(Materials provided):

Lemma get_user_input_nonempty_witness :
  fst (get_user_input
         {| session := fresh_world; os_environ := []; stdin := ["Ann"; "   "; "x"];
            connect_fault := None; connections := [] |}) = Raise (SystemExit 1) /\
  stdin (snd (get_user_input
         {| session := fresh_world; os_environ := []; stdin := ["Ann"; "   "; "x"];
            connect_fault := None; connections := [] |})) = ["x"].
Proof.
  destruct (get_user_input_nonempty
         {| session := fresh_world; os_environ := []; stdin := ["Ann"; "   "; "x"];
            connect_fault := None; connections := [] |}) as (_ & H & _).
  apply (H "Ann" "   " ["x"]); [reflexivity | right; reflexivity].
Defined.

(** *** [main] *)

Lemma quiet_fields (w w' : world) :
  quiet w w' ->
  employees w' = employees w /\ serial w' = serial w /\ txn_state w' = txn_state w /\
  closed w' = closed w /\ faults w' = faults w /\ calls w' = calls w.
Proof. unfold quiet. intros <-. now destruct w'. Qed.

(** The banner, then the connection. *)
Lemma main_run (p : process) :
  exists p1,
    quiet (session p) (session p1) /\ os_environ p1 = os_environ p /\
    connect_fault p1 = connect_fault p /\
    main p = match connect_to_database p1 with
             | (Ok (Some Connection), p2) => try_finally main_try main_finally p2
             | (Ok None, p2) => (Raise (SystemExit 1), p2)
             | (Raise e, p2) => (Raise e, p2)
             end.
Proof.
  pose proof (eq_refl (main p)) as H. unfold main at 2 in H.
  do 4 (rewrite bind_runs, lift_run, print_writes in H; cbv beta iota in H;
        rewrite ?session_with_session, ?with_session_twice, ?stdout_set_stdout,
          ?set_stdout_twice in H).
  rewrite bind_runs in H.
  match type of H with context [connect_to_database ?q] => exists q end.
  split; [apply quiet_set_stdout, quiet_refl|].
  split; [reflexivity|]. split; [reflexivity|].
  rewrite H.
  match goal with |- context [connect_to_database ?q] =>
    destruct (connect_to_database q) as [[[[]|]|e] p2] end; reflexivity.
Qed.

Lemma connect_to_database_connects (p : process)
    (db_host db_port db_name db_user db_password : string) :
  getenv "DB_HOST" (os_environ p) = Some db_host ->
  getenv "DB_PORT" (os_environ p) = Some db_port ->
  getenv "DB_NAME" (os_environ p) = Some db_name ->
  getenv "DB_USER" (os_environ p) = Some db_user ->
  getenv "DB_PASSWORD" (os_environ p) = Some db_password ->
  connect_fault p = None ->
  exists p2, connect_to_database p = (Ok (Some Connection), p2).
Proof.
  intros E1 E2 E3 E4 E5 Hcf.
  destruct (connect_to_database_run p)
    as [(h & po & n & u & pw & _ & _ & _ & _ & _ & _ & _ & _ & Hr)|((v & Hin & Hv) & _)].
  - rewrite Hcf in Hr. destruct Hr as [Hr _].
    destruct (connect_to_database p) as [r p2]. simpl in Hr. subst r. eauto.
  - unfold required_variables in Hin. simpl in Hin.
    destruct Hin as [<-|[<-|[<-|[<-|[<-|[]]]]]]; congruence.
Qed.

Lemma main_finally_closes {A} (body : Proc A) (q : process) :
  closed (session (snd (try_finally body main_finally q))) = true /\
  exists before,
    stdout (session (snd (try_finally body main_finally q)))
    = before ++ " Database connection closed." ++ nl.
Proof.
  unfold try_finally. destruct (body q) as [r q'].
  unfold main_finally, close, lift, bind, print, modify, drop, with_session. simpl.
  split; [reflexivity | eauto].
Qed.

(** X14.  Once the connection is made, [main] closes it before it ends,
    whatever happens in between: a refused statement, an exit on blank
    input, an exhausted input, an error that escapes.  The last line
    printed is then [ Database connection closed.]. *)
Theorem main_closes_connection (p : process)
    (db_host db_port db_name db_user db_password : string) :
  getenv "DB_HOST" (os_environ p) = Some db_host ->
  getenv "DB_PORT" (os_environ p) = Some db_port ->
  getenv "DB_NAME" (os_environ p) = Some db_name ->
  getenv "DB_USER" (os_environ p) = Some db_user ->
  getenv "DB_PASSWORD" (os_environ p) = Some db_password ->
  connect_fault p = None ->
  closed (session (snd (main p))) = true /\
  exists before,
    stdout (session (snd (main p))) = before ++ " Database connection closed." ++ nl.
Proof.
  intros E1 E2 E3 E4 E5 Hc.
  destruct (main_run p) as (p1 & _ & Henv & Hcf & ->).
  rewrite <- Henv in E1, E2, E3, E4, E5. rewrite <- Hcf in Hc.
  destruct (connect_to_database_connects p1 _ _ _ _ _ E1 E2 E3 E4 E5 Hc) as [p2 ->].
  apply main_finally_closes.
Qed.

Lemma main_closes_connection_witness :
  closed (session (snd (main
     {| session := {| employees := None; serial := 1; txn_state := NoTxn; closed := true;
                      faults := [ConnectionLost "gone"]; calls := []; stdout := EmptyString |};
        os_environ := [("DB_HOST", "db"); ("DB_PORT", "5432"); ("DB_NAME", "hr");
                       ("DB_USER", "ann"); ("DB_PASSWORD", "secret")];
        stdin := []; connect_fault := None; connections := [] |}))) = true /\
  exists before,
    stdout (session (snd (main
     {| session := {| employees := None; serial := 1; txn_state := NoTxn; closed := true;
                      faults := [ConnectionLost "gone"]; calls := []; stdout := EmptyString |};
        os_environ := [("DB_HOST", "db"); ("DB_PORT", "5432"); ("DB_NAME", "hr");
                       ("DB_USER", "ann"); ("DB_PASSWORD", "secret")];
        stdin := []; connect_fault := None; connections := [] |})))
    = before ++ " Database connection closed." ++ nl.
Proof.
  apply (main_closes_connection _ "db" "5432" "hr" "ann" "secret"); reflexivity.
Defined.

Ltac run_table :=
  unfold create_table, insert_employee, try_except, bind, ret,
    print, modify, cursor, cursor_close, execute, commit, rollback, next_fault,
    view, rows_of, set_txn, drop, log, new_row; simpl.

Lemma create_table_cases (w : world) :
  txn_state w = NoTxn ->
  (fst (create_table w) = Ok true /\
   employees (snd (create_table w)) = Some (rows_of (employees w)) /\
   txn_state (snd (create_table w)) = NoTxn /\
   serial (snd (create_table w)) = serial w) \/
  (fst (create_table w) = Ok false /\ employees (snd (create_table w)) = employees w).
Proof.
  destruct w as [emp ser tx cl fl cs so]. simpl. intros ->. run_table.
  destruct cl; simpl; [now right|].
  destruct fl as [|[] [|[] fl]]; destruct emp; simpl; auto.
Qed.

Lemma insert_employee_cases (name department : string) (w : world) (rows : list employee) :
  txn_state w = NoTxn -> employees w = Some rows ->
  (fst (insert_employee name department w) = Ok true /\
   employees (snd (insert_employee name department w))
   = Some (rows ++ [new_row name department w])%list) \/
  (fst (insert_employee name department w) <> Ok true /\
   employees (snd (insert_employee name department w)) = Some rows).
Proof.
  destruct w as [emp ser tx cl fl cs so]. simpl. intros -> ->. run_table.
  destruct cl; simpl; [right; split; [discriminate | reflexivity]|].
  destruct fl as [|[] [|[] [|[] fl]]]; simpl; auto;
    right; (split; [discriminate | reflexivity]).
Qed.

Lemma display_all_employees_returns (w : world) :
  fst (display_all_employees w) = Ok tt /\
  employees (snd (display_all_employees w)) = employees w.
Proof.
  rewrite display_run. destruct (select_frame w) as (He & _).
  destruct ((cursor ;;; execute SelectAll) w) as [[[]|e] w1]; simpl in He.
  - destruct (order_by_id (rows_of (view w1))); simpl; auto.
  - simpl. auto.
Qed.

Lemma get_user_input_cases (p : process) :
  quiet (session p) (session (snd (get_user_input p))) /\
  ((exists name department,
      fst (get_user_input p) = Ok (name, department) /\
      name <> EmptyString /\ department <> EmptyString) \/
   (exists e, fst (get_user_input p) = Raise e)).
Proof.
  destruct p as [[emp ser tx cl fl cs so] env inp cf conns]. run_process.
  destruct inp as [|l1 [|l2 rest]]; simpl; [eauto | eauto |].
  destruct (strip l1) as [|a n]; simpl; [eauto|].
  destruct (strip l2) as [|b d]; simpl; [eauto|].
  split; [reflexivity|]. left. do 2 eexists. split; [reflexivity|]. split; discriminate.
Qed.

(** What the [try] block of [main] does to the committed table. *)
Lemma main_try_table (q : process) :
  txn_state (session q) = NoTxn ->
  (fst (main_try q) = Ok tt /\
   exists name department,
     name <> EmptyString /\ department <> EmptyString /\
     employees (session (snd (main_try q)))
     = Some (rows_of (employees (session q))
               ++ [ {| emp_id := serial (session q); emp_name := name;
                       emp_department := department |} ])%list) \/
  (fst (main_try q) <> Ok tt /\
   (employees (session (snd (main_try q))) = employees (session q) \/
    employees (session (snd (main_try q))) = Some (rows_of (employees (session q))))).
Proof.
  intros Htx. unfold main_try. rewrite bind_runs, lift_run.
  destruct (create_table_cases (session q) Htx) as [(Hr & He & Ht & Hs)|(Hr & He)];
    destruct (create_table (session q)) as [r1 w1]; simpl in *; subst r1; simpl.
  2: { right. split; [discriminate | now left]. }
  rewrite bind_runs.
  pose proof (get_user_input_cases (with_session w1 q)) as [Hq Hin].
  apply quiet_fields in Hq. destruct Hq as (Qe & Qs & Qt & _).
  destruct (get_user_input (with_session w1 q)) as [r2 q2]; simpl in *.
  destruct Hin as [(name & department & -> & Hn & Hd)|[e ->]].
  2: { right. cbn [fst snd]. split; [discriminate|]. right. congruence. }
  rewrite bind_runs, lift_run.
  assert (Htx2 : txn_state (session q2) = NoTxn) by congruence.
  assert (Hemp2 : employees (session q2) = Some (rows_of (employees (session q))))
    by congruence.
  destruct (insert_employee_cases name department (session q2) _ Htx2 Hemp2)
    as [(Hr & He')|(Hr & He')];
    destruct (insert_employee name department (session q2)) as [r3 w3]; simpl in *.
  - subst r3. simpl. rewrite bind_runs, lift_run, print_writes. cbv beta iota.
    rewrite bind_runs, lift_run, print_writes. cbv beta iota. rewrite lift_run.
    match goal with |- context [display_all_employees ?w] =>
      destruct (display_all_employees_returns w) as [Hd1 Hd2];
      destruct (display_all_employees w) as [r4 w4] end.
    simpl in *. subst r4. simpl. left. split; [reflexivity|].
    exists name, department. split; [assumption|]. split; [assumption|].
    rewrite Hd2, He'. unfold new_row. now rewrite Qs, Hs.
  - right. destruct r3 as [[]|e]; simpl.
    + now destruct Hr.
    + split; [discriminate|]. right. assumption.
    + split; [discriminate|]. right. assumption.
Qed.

(What is expected): Give back exactly the material above from its opening line to the line bearing "employees w' = employees".

(Solution):
Lemma get_user_input_nonempty_witness :
  fst (get_user_input
         {| session := fresh_world; os_environ := []; stdin := ["Ann"; "   "; "x"];
            connect_fault := None; connections := [] |}) = Raise (SystemExit 1) /\
  stdin (snd (get_user_input
         {| session := fresh_world; os_environ := []; stdin := ["Ann"; "   "; "x"];
            connect_fault := None; connections := [] |})) = ["x"].
Proof.
  destruct (get_user_input_nonempty
         {| session := fresh_world; os_environ := []; stdin := ["Ann"; "   "; "x"];
            connect_fault := None; connections := [] |}) as (_ & H & _).
  apply (H "Ann" "   " ["x"]); [reflexivity | right; reflexivity].
Defined.

(** *** [main] *)

Lemma quiet_fields (w w' : world) :
  quiet w w' ->
  employees w' = employees w /\ serial w' = serial w /\ txn_state w' = txn_state w /\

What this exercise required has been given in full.